Incidentally, the reason I’m posting at 0230 hrs on a morning when I have no business being up is because I just got back from teching the Project Improv (scripted) show, PI Sketch, available for your viewing ONE NIGHT ONLY in about fourteen hours. Anybody who doesn’t mind a little raunch with their humor should get there between 1830 and 2000 hrs and stay until 2200, as there will be a carnival with a duck pond, and also rock songs and jokes. I’m running sound.

Unrelatedly, I’m sick. And use too many adverbs.

There’s these two people named Sara Baase and Allen Van Gelder, right? And they wrote an algorithms textbook, and basically, fuck them. It must be nice to live in a frilly, golden fantasy world, where everyone has a pony and arrays are indexed from one instead of zero. You know, just like no computer in the world has ever done.

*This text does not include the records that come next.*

(** * Figma-To token core: write path, safety gate, composite styles, read path

    A shallow embedding of the token mapping core of Figma-To, under
    [src/adapters/output/figma/]: the write path ([transformer.ts]), the
    report builder ([report.ts]), the composite-style transformer
    ([styles-transformer.ts]), and the source-safety gate and the read-path
    parser (the [safety] and [parser] modules, both found in [adapter.ts]),
    together with the properties its specification states about it.

    Conventions of the embedding.
    - A JavaScript [number] is a binary64 value; it is kept as a real
      number ([R]), which is exact wherever a number is only stored, compared
      with nothing and passed on.  Where the source computes with numbers
      ([* 1000], [* 100], the gradient handles) the definitions carry the
      real-number reading of the expression, and no property of this file
      depends on the value such a computation returns.  The synthetic-id
      counter, which only ever holds small integers, is a [nat] rendered in
      decimal by [pretty].
    - A JavaScript string is kept as a [string] of bytes.  [toLowerCase] and
      the white-space class are the restrictions of
      [String.prototype.toLowerCase] and of [\s] to ASCII; a property that
      depends on them is stated for strings of ASCII characters
      ([asciiOnly]).
    - A JavaScript object used as an ordered map (a token group) is an
      association list in [Object.entries] order; objects only looked up by
      key ([collection.tokens], [collectionMapping], the [Map] of mode ids)
      are [gmap]s.
    - [undefined]-able fields are [option]s; a function that can [throw]
      returns a sum whose left side is the error.
    - Mutation of the request body, the report and the id counter is
      explicit state passing. *)

From Stdlib Require Import Reals Lra.
From stdpp Require Import base strings list gmap pretty.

Yeah, I’ve been up for a while. Stupid projects. Last day of classes before MY MOM GETS MARRIED.

I don’t know, is it still cool to like Weekly World News? Are they pre-post-hip or something? I don’t know. I can’t keep up. What I do know is that a couple of years ago I used them as my very first GSP hall theme, including stringing up multiple copies in the stalls for Quiet Reading Time, and it was a smash. I think that’s when I really fell in love with them.

And I know one other thing, which is that even when their headlines are ambiguous, they’re still some of the most refined brilliance commonly available for what, two dollars?